Alors qu’on aurait pu penser à la vue du titre du film que l’on soit face à un film 100 % survival, Ridley Scott encre en réalité son Seul sur Mars dans le divertissement pur et dur et accessible au plus grand nombre. Passer un postulat de départ où Matt Damon se retrouve laissé pour mort et livré à lui-même sur la Planète Rouge, dans une scène d’introduction nous mettant directement dans l’ambiance, on comprend rapidement que l’on est face à une machine hollywoodienne bien huilé et sans surprise. Ce n’est pas un défaut en soit, je n’ai rien contre les blockbuster que je consomme régulièrement, mais on pouvait attendre plus d’audace de la part de Ridley Scott. Le problème essentiel du film selon moi vient de la narration qui à tout de la vulgarisation scientifique basique. C’est simple, chaque actions effectués par Mark est expliqué aux spectateurs, par le biais de vidéo face caméra, avant d’être réalisé par celui-ci quelques secondes plus tard. Certes, le procédé est expliquer par le fait qu’il souhaite laisser une explication de comment il compte survivre, mais on aurait très bien pu s’en passer. Tom Hanks dans Seul au Monde n’en a pas eu besoin (en même temps il n’a pas de caméra). L’autre problème dans la narration vient du nombre d’ellipse rendant le film par moment indigeste. L’histoire du film se déroulant sur plusieurs années, on ne cesse de sauter dans le temps d’une scène à l’autre, cassant ainsi la moindre tension pouvant être installée dans l’une d’elles. Ces ellipses sont clairement indispensables (le film faisant tout de même 2h20) mais aurait gagné à ce qu’elle soit mieux intégrée. Le nombre incroyable de blague et de référence (à Iron Man entre autre) tout au long du film rend tout développement psychologique du personnage obsolète, qui reste quand même tout seul sur une planète inconnue durant quelque temps. Je ne parlerais même pas de la fin, cliché au possible.

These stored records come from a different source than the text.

(** Across the passes of a cascade: the final state holds exactly the
    indices of the pairs made (on top of the initial ones), no next index
    occurs in two pairs, and every pair joins positions of the two arrays
    that the initial state had not matched. *)
Lemma cascade_spec previous next fns state :
  let ps := concat (cascade previous next state fns).1 in
  let final := (cascade previous next state fns).2 in
  matchedPrev final = list_to_set (prevIndex <$> ps) ∪ matchedPrev state
  ∧ matchedNext final = list_to_set (nextIndex <$> ps) ∪ matchedNext state
  ∧ NoDup (nextIndex <$> ps)
  ∧ (∀ pr, pr ∈ ps →
       prevIndex pr < length previous ∧ nextIndex pr < length next
       ∧ (prevIndex pr ∉ matchedPrev state) ∧ (nextIndex pr ∉ matchedNext state)).
Proof.
  revert state. induction fns as [|f fns IH]; intros state; cbn zeta.
  - simpl. split; [set_solver|]. split; [set_solver|]. split; [constructor|].
    by intros pr ?%elem_of_nil.
  - simpl.
    pose proof (tryMatch_state f previous next state) as Hst.
    pose proof (tryMatch_NoDup_next f previous next state) as Hnd.
    pose proof (tryMatch_in_range f previous next state) as Hrng.
    destruct (tryMatch previous next state f) as [st1 p1]. cbn [fst snd] in *.
    specialize (IH st1). cbn zeta in IH.
    destruct (cascade previous next st1 fns) as [ps final]. cbn [fst snd] in *.
    destruct IH as (IHp & IHn & IHnd & IHr). subst st1. cbn in IHp, IHn, IHr.
    cbn [concat]. rewrite !fmap_app.
    split; [rewrite IHp; set_solver|]. split; [rewrite IHn; set_solver|]. split.
    + apply NoDup_app. split; [done|]. split; [|done].
      intros y Hy (pr & -> & Hpr)%list_elem_of_fmap.
      destruct (IHr pr Hpr) as (_ & _ & _ & Hn). set_solver.
    + intros pr [Hpr|Hpr]%elem_of_app; [by apply Hrng|].
      destruct (IHr pr Hpr) as (? & ? & ? & ?). set_solver.
Qed.

Lemma allPairs_in_range previous next pr :
  pr ∈ allPairs previous next →
  prevIndex pr < length previous ∧ nextIndex pr < length next.
Proof.
  intros Hpr.
  destruct (cascade_spec previous next strategies emptyState) as (_ & _ & _ & Hr).
  destruct (Hr pr Hpr) as (? & ? & _). done.
Qed.

Lemma allPairs_NoDup_next previous next :
  NoDup (nextIndex <$> allPairs previous next).
Proof. apply (cascade_spec previous next strategies emptyState). Qed.

Lemma strategyPairs_allPairs k previous next pr :
  pr ∈ strategyPairs k previous next → pr ∈ allPairs previous next.
Proof.
  unfold strategyPairs, allPairs. intros Hpr.
  destruct ((cascade previous next emptyState strategies).1 !! (k - 1))
    as [ps|] eqn:E; [|by apply elem_of_nil in Hpr].
  apply elem_of_concat. exists ps. split; [done|].
  by eapply list_elem_of_lookup_2.
Qed.

(** Strategy [k] is the pass of its key function from the state the
    stricter strategies left. *)
Lemma strategyPairs_pass k keyFn previous next :
  strategies !! (k - 1) = Some keyFn →
  strategyPairs k previous next
  = (tryMatch previous next (stateBefore k previous next) keyFn).2.
Proof.
  intros Hk. unfold strategyPairs, stateBefore.
  rewrite <- (take_drop (k - 1) strategies) at 1.
  rewrite cascade_app.
  destruct (cascade previous next emptyState (take (k - 1) strategies))
    as [ps1 mid] eqn:E1. cbn [snd].
  assert (Hlen : length ps1 = k - 1).
  { assert (Hgen : ∀ fns st, length (cascade previous next st fns).1 = length fns).
    { induction fns as [|f fns IH]; intros st; simpl; [done|].
      destruct (tryMatch previous next st f) as [st1 p1].
      specialize (IH st1). destruct (cascade previous next st1 fns). simpl in *.
      by rewrite IH. }
    specialize (Hgen (take (k - 1) strategies) emptyState). rewrite E1 in Hgen.
    simpl in Hgen. rewrite Hgen, length_take.
    apply lookup_lt_Some in Hk. lia. }
  rewrite (drop_S _ _ _ Hk).
  generalize (drop (S (k - 1)) strategies) as rest. intros rest. cbn [cascade].
  destruct (tryMatch previous next mid keyFn) as [st1 p1].
  destruct (cascade previous next st1 rest) as [ps2 final].
  cbn [fst snd]. rewrite lookup_app_r by lia. rewrite Hlen, Nat.sub_diag. done.
Qed.

(** ** Assigning identifiers *)

Lemma withShowId_sameButId id show : sameButId (withShowId id show) show.
Proof. by repeat split. Qed.

Lemma sameButId_trans a b c : sameButId a b → sameButId b c → sameButId a c.
Proof. unfold sameButId. intuition congruence. Qed.

Lemma sameButId_refl a : sameButId a a.
Proof. by repeat split. Qed.

Lemma assignShowIds_app previousShows ps1 ps2 result :
  assignShowIds previousShows (ps1 ++ ps2) result
  = assignShowIds previousShows ps2 (assignShowIds previousShows ps1 result).
Proof. unfold assignShowIds. by rewrite fold_left_app. Qed.

Lemma assignShowIds_length previousShows pairs result :
  length (assignShowIds previousShows pairs result) = length result.
Proof.
  revert result. induction pairs as [|pr pairs IH]; intros result; [done|].
  unfold assignShowIds in *. simpl. rewrite IH.
  destruct (previousShows !! prevIndex pr), (result !! nextIndex pr); try done.
  by rewrite length_insert.
Qed.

© 2015 Twentieth Century Fox
© 2015 Twentieth Century Fox

Le casting s’en sort cependant bien : Matt Damon, bien que trop lisse dans ses expressions et trop propre sur lui pour un homme perdu dans une planète désertique, attire la sympathie et on s’attache rapidement à son personnage. On sourira quand même de savoir que l’acteur commence à avoir réellement la poisse, c’est la troisième fois dans sa filmographie que l’on doit venir le secourir. A ses débuts dans « Il Faut Sauver Le Soldat Ryan » et perdu deux fois dans l’espace en moins d’un an (coucou Interstellar). On signalera aussi une Jessica Chastain toujours aussi expressive, mais trop proche de son rôle dans le dernier film de Christopher Nolan.

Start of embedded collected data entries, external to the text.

(** * vita-elf-create: the ELF loader of the Vita toolchain

    A shallow embedding of [src/vita-elf.c] (ELF ingestion, relocation
    decoding, stub linking, import resolution, address mapping) and of the
    driver [src/vita-elf-create.c], with the properties of the design
    document stated over it.

    Conventions.  C integers are [Z]; a [uint32_t] computation is written
    with its wrap-around ([u32]); a pointer into an array is the index of
    the element, [None] being [NULL]; an opaque pointer handed out by a
    library is a [Z] with [0] for [NULL].  A function that can fail returns
    a [result]: [Ok], [Fail] with the diagnostic of the [FAILX] that was
    taken, or [Undef] where the C code would read or write out of bounds or
    divide by zero. *)

From Stdlib Require Import ZArith Lia Bool String.
From stdpp Require Import base list.

Local Open Scope Z_scope.

(** ** Machine integers *)

Definition u32 (x : Z) : Z := x mod 2 ^ 32.

(** Conversion of a [uint32_t] to [int32_t] (two's complement). *)
Definition s32 (x : Z) : Z :=
  let y := u32 x in if y <? 2 ^ 31 then y else y - 2 ^ 32.

Definition shl32 (x n : Z) : Z := u32 (Z.shiftl x n).
Definition shr32 (x n : Z) : Z := Z.shiftr x n.

(** C's [!x] on an integer. *)
Definition lnot (x : Z) : Z := if x =? 0 then 1 else 0.

(** ** Constants of the ELF headers

    [elf-defs.h] and the system's [elf.h] are not part of the tree.  The
    codes below are the ones the ARM ELF ABI assigns to the names the source
    uses. *)
Module ElfDefs.
Definition R_ARM_NONE : Z := 0.
Definition R_ARM_ABS32 : Z := 2.
Definition R_ARM_REL32 : Z := 3.
Definition R_ARM_THM_CALL : Z := 10.
Definition R_ARM_CALL : Z := 28.
Definition R_ARM_JUMP24 : Z := 29.
Definition R_ARM_THM_JUMP24 : Z := 30.
Definition R_ARM_TARGET1 : Z := 38.
Definition R_ARM_V4BX : Z := 40.
Definition R_ARM_TARGET2 : Z := 41.
Definition R_ARM_PREL31 : Z := 42.
Definition R_ARM_MOVW_ABS_NC : Z := 43.
Definition R_ARM_MOVT_ABS : Z := 44.
Definition R_ARM_THM_MOVW_ABS_NC : Z := 47.
Definition R_ARM_THM_MOVT_ABS : Z := 48.
Definition R_ARM_THM_PC11 : Z := 102.

Definition SHT_PROGBITS : Z := 1.
Definition SHT_SYMTAB : Z := 2.
Definition SHT_RELA : Z := 4.
Definition SHT_REL : Z := 9.
Definition SHT_ARM_EXIDX : Z := 0x70000001.

Definition STB_GLOBAL : Z := 1.
Definition STT_OBJECT : Z := 1.
Definition STT_FUNC : Z := 2.

Definition ELF_K_ELF : Z := 3.
Definition EM_ARM : Z := 40.
Definition ELFCLASS32 : Z := 1.
Definition ELFDATA2LSB : Z := 1.

Definition EXIT_SUCCESS : Z := 0.
Definition EXIT_FAILURE : Z := 1.
End ElfDefs.
Import ElfDefs.

(** ** Decoding the target of a REL entry *)

(** [#define THUMB_SHUFFLE(x) ((((x) & 0xFFFF0000) >> 16) | (((x) & 0xFFFF) << 16))] *)
Definition THUMB_SHUFFLE (x : Z) : Z :=
  Z.lor (shr32 (Z.land x 0xFFFF0000) 16) (shl32 (Z.land x 0xFFFF) 16).

(** Membership of a relocation code in the [case] labels of one arm. *)
Definition is_case (type : Z) (labels : list Z) : bool :=
  existsb (Z.eqb type) labels.

(** [decode_rel_target]: [None] is the [errx(EXIT_FAILURE, ...)] after the
    [switch]. *)
Definition decode_rel_target (data type addr : Z) : option Z :=
  if is_case type [R_ARM_NONE; R_ARM_V4BX] then Some 0xdeadbeef
  else if is_case type [R_ARM_ABS32; R_ARM_TARGET1] then Some data
  else if is_case type [R_ARM_REL32; R_ARM_TARGET2] then Some (u32 (data + addr))
  else if is_case type [R_ARM_PREL31] then Some (u32 (data + addr))
  else if is_case type [R_ARM_THM_CALL] then
    let data := THUMB_SHUFFLE data in
    let upper := shr32 data 16 in
    let lower := Z.land data 0xFFFF in
    let sign := Z.land (shr32 upper 10) 1 in
    let j1 := Z.land (shr32 lower 13) 1 in
    let j2 := Z.land (shr32 lower 11) 1 in
    let imm10 := Z.land upper 0x3ff in
    let imm11 := Z.land lower 0x7ff in
    Some (u32 (addr +
      Z.lor
        (shl32
           (Z.lor (Z.lor (Z.lor (Z.lor imm11 (shl32 imm10 11))
                                (shl32 (lnot (Z.lxor j2 sign)) 21))
                         (shl32 (lnot (Z.lxor j1 sign)) 22))
                  (shl32 sign 23))
           1)
        (if sign =? 0 then 0 else 0xff000000)))
  else if is_case type [R_ARM_CALL; R_ARM_JUMP24] then
    Some (shr32 (shl32 (u32 (shl32 (Z.land data 0x00ffffff) 2 + addr)) 8) 8)
  else if is_case type [R_ARM_MOVW_ABS_NC] then
    Some (Z.lor (shr32 (Z.land data 0xf0000) 4) (Z.land data 0xfff))
  else if is_case type [R_ARM_MOVT_ABS] then
    Some (shl32 (Z.lor (shr32 (Z.land data 0xf0000) 4) (Z.land data 0xfff)) 16)
  else if is_case type [R_ARM_THM_MOVW_ABS_NC] then
    let data := THUMB_SHUFFLE data in
    Some (Z.lor (Z.lor (Z.lor
            (shl32 (Z.land (shr32 data 16) 0xf) 12)
            (shl32 (Z.land (shr32 data 26) 0x1) 11))
            (shl32 (Z.land (shr32 data 12) 0x7) 8))
            (Z.land data 0xff))
  else if is_case type [R_ARM_THM_MOVT_ABS] then
    let data := THUMB_SHUFFLE data in
    Some (Z.lor (Z.lor (Z.lor
            (shl32 (Z.land (shr32 data 16) 0xf) 28)
            (shl32 (Z.land (shr32 data 26) 0x1) 27))
            (shl32 (Z.land (shr32 data 12) 0x7) 24))
            (shl32 (Z.land data 0xff) 16))
  else None.

Inductive rel_handling := REL_HANDLE_NORMAL | REL_HANDLE_IGNORE | REL_HANDLE_INVALID.

Definition get_rel_handling (type : Z) : rel_handling :=
  if is_case type [R_ARM_NONE; R_ARM_V4BX] then REL_HANDLE_IGNORE
  else if is_case type
       [R_ARM_ABS32; R_ARM_TARGET1; R_ARM_REL32; R_ARM_TARGET2; R_ARM_PREL31;
        R_ARM_THM_CALL; R_ARM_CALL; R_ARM_JUMP24; R_ARM_MOVW_ABS_NC;
        R_ARM_MOVT_ABS; R_ARM_THM_MOVW_ABS_NC; R_ARM_THM_MOVT_ABS]
  then REL_HANDLE_NORMAL
  else REL_HANDLE_INVALID.


(** ** Results of the loaders

    The loaders [return 1], or report through [FAILX]/[FAIL]/[FAILE]/[warnx]
    and [return 0] (for [vita_elf_load]: [NULL]).  [diag] names the report
    that was made. *)
Inductive diag :=
  | D_open_failed
  | D_not_elf
  | D_getehdr_failed
  | D_not_arm
  | D_not_32bit_le
  | D_getshdrstrndx_failed
  | D_strptr_failed
  | D_multiple_fstubs
  | D_multiple_vstubs
  | D_debug_info
  | D_multiple_symtabs
  | D_getsym_failed
  | D_getrel_failed
  | D_invalid_reloc (type : Z)
  | D_rel_symbol_range (rel_sym num_symbols : Z)
  | D_rela_unsupported
  | D_no_stub_sections
  | D_no_symtab
  | D_no_rel_sections
  | D_symbol_type (symndx : nat) (stubs_ndx expected actual : Z)
  | D_duplicate_symbols (value stubs_ndx : Z) (first second : nat)
  | D_no_valid_stub (symndx : nat) (shndx : Z)
  | D_getphdrnum_failed
  | D_mmap_failed (segndx : nat).

Inductive result (A : Type) :=
  | Ok (a : A)
  | Fail (d : diag)
  | Undef.
Arguments Ok {A} a.
Arguments Fail {A} d.
Arguments Undef {A}.

Definition rbind {A B} (r : result A) (k : A -> result B) : result B :=
  match r with
  | Ok a => k a
  | Fail d => Fail d
  | Undef => Undef
  end.

Notation "'let*' x ':=' e 'in' k" := (rbind e (fun x => k))
  (at level 10, x name, e at level 100, k at level 200).

(** A value the C code needs to be there: [NULL] dereference or an
    out-of-bounds access otherwise. *)
Definition defined {A} (o : option A) : result A :=
  match o with Some a => Ok a | None => Undef end.

(** A count stored in an [int]. *)
Definition to_int (n : Z) : result Z :=
  if (0 <=? n) && (n <? 2 ^ 31) then Ok n else Undef.

(** ** The ELF file as libelf presents it

    libelf is not part of the tree; the records below hold what its
    accessors return.  Sections are numbered from 0, [elf_nextscn] starts at
    section 1, [elf_getscn] returns [NULL] past the last section.  A section
    hands out its contents as a sequence of [Elf_Data] chunks
    ([elf_getdata]). *)
Record Elf_Data := {
  d_buf : list Z;   (* bytes *)
  d_off : Z;
  d_size : Z
}.

Record Elf_Scn := {
  sh_name : Z;
  sh_type : Z;
  sh_addr : Z;
  sh_size : Z;
  sh_entsize : Z;
  sh_link : Z;
  sh_info : Z;
  scn_data : list Elf_Data
}.

Record GElf_Ehdr := {
  e_machine : Z;
  ei_class : Z;
  ei_data : Z
}.

Record GElf_Phdr := {
  p_type : Z;
  p_vaddr : Z;
  p_memsz : Z
}.

Record Elf := {
  elf_kind : Z;
  elf_ehdr : option GElf_Ehdr;          (* gelf_getehdr *)
  elf_shstrndx : option Z;              (* elf_getshdrstrndx *)
  elf_scns : list Elf_Scn;
  elf_phdrs : option (list GElf_Phdr);  (* elf_getphdrnum, gelf_getphdr *)
  elf_strptr : Z -> Z -> option string
}.

Definition elf_getscn (e : Elf) (ndx : Z) : option (Z * Elf_Scn) :=
  if ndx <? 0 then None
  else match elf_scns e !! Z.to_nat ndx with
       | Some s => Some (ndx, s)
       | None => None
       end.

(** [elf_ndxscn]; [SHN_UNDEF] for [NULL]. *)
Definition elf_ndxscn (scn : option (Z * Elf_Scn)) : Z :=
  match scn with Some (ndx, _) => ndx | None => 0 end.

(** The byte at [buf + off]; [None] outside the buffer. *)
Definition byte_at (buf : list Z) (off : Z) : option Z :=
  if off <? 0 then None
  else match buf !! Z.to_nat off with
       | Some b => Some (b mod 2 ^ 8)
       | None => None
       end.

Definition le16_at (buf : list Z) (off : Z) : option Z :=
  match byte_at buf off, byte_at buf (off + 1) with
  | Some b0, Some b1 => Some (b0 + 2 ^ 8 * b1)
  | _, _ => None
  end.

(** [le32toh( *(uint32_t * )(buf + off))] *)
Definition le32_at (buf : list Z) (off : Z) : option Z :=
  match byte_at buf off, byte_at buf (off + 1),
        byte_at buf (off + 2), byte_at buf (off + 3) with
  | Some b0, Some b1, Some b2, Some b3 =>
      Some (b0 + 2 ^ 8 * b1 + 2 ^ 16 * b2 + 2 ^ 24 * b3)
  | _, _, _, _ => None
  end.

Record GElf_Sym := {
  st_name : Z;
  st_value : Z;
  st_info : Z;
  st_shndx : Z
}.

(** [gelf_getsym] on a 32-bit file: entry [ndx] of an array of [Elf32_Sym]
    (16 bytes each), [NULL] when the entry does not lie in the chunk. *)
Definition gelf_getsym (data : Elf_Data) (ndx : Z) : option GElf_Sym :=
  if (0 <=? ndx) && ((ndx + 1) * 16 <=? d_size data) then
    match le32_at (d_buf data) (ndx * 16), le32_at (d_buf data) (ndx * 16 + 4),
          byte_at (d_buf data) (ndx * 16 + 12), le16_at (d_buf data) (ndx * 16 + 14) with
    | Some n, Some v, Some i, Some s =>
        Some {| st_name := n; st_value := v; st_info := i; st_shndx := s |}
    | _, _, _, _ => None
    end
  else None.

Definition GELF_ST_TYPE (info : Z) : Z := Z.land info 0xf.
Definition GELF_ST_BIND (info : Z) : Z := Z.shiftr info 4.

Record GElf_Rel := {
  r_offset : Z;
  r_info : Z
}.

(** [gelf_getrel] on a 32-bit file: entry [ndx] of an array of [Elf32_Rel]
    (8 bytes each), its [r_info] widened to the 64-bit form
    [(sym << 32) + type]. *)
Definition gelf_getrel (data : Elf_Data) (ndx : Z) : option GElf_Rel :=
  if (0 <=? ndx) && ((ndx + 1) * 8 <=? d_size data) then
    match le32_at (d_buf data) (ndx * 8), le32_at (d_buf data) (ndx * 8 + 4) with
    | Some o, Some i =>
        Some {| r_offset := o;
                r_info := Z.shiftl (Z.shiftr i 8) 32 + Z.land i 0xff |}
    | _, _ => None
    end
  else None.

Definition GELF_R_TYPE (info : Z) : Z := Z.land info 0xffffffff.
Definition GELF_R_SYM (info : Z) : Z := Z.shiftr info 32.

(** ** The loaded model

    [vita-elf.h] is not part of the tree.  The records have the fields the
    source reads and writes: guest addresses and NIDs are 32-bit, [addend]
    is a signed 32-bit integer, a pointer into the symbol table is the index
    of the symbol, pointers into the import databases are opaque ([0] is
    [NULL]). *)
Record vita_elf_symbol_t := {
  symbol_name : option string;
  symbol_value : Z;
  symbol_type : Z;
  symbol_binding : Z;
  symbol_shndx : Z
}.

Record vita_elf_stub_t := {
  stub_addr : Z;
  library_nid : Z;
  module_nid : Z;
  target_nid : Z;
  stub_symbol : option nat;
  stub_library : Z;
  stub_module : Z;
  stub_target : Z
}.

Record vita_elf_rela_t := {
  rela_type : Z;
  rela_symbol : option nat;
  rela_offset : Z;
  rela_addend : Z
}.

Record vita_elf_rela_table_t := {
  relas : list vita_elf_rela_t;
  num_relas : Z;
  target_ndx : Z
}.

Record vita_elf_segment_info_t := {
  seg_type : Z;
  seg_vaddr : Z;
  seg_memsz : Z;
  vaddr_top : Z;
  vaddr_bottom : Z
}.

Le vrai bon point du film vient alors de son image. Bien que manquant un peu d’audace, Ridley Scott maîtrise sa réalisation et donne lieu à des images souvent impressionnantes. Mars bien que entièrement désertique, offre des panoramas magnifiques (l’image d’accroche de l’article en est un exemple). Chaque scène est toujours propre et il n’y a jamais de problème de visibilité dans les scènes un tant soit peu rapide. Il est juste dommage que le réalisateur, tout comme dans son Prometheus, soit resté trop sage.

Et pourtant malgré tout ce que vous venez de lire, le film est loin d’être mauvais. On en ressort avec un petit sourire de satisfaction venant de voir un divertissement très correcte. Cependant Seul sur Mars n’arrive jamais à atteindre la beauté visuelle et l’intensité qu’a pu nous offrir Gravity ou même la narration plus ou moins complexe d’un Interstellar. Pour finir voici le mot de la fin : bonjour Hollywood, la 3D au cinéma n’est toujours pas utile, merci.